Research presented at the Pediatric Academic Societies Annual Meeting in San Diego and published simultaneously in the New England Journal of Medicine has found that therapeutic hypothermia is no more effective than normal temperature control for children after cardiac arrest.

The NIH/National Heart, Lung and Blood Institute-funded research was a large, multicentre study that showed that emergency body cooling does not improve survival rates or reduce brain injury in infants and children with out-of-hospital cardiac arrest more than normal temperature control.

Therapeutic hypothermia has been shown to improve survival and health outcomes for adults after cardiac arrest and for newborns with brain injury due to a lack of oxygen at birth. This research was the first time the  treatment has been studied in infants or children admitted to hospitals with cardiac arrest.

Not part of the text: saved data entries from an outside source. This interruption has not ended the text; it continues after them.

(* ===== verification/Validator.v ===== *)
(** * The argument validator: [getListQuery]

    [getListQuery] (lines 64-118) turns the request parameters of a fresh
    [ListRecords] or [ListIdentifiers] request into the query dictionary
    [queryParameters], or into an error page.  It pops [metadataPrefix]
    (required), [set] (checked against the set catalogue with
    [OaiSet.objects.get], which raises when the set does not exist),
    [from] and [until] (parsed, the only caught exception being
    [DatestampError]), checks [from <= until], drops [verb] and rejects
    a remaining key.  It returns a pair: the query or [None], and
    the error page or [None].  The key rejected is the first the dict
    visits, in the order of the [DictIter] interface.

    The parser is the [DatestampParser] interface of [Datestamp], the set
    catalogue the [db] of [RecordStore]; both are section parameters. *)

From stdpp Require Import base strings list.
From Stdlib Require Import ZArith Lia.
From S2P Require Import Prelude QueryDict Datestamp DatestampFormat RecordStore TokenStore Response.

Module Validator.
Import QueryDict Datestamp DatestampFormat RecordStore Response.

(** ** Error messages *)

Definition msg_prefix_required : string := "The metadataPrefix argument is required.".

Definition msg_set_missing (set : string) : string :=
  "The set " +++ dq +++ set +++ dq +++ " does not exist.".

(** Lines 97 and 106 close the quoted value with a single quote. *)
Definition msg_bad_date (param value : string) : string :=
  "The parameter " +++ dq +++ param +++ dq +++ " expects a valid date, not " +++
  dq +++ value +++ sq +++ ".".

Definition msg_from_after_until : string :=
  dq +++ "from" +++ dq +++ " should not be after " +++ dq +++ "until" +++ dq +++ ".".

Definition msg_illegal (key : string) : string :=
  "The argument " +++ dq +++ key +++ dq +++ " is illegal.".

Section Validate.
Context `{DatestampParser} `{DictIter} (d : db).

(** Lines 93-98 (and 102-107 for [until]): a present, non-empty value is
    parsed; a parse failure is the error message. *)
Definition parse_date_arg (name : string) (value : option string)
    : string + option datetime :=
  match nonempty value with
  | None => inr None
  | Some v =>
      match tolerant_datestamp_to_datetime v with
      | Some dt => inr (Some dt)
      | None => inl (msg_bad_date name v)
      end
  end.

(** Lines 83-89: [OaiSet.objects.get(name=set)] raises when the set does
    not exist; a model instance is always true, so the test [if not
    matchingSet] of line 87 never holds. *)
Definition check_set (set : option string) : outcome (option string) :=
  match nonempty set with
  | None => Ret None
  | Some set =>
      match oaiset_get d set with
      | Ret _ => Ret (Some set)
      | Raise e => Raise e
      end
  end.

Definition bad_argument (context : context) (msg : string)
    : option query_params * option response :=
  (None, Some (formatError badArgument msg context)).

"Our results show that therapeutic hypothermia is no more effective for treating children after out-of-hospital cardiac arrest than maintaining body temperature within the normal range, " said co-principal investigator Frank W. Moler, MD, a professor in the Department of Pediatrics and Communicable Diseases at the University of Michigan, Ann Arbor. "Both treatments help to control fever and result in similar outcomes for patients."

The study included 295 participants from 2 days to 18 years old who were admitted to children's hospitals for cardiac arrest, required chest compressions for at least two minutes and remained dependent on mechanical ventilation to breathe. One treatment group received body cooling for two days followed by three days of normal temperature control. The other group received normal temperature control for five days.

During the treatment, study participants lay between special blankets. Pumps circulate water through tubes in the blankets to maintain specific body temperature ranges: either a lower range of 89.6-93.2 degrees Fahrenheit or a normal range of 96.8-99.5 degrees Fahrenheit.

One year after treatment, researchers observed no difference in survival or cognitive function between groups.

The researchers are also examining body cooling in hospitalised patients who suffer cardiac arrest, in a separate study. A goal of both studies is preventing fever, which commonly occurs after cardiac arrest and can lead to more severe outcomes.

The studies form part of the Therapeutic Hypothermia after Pediatric Cardiac Arrest (THAPCA) trials, the largest examination of therapeutic hypothermia in children other than newborns for any health condition to date.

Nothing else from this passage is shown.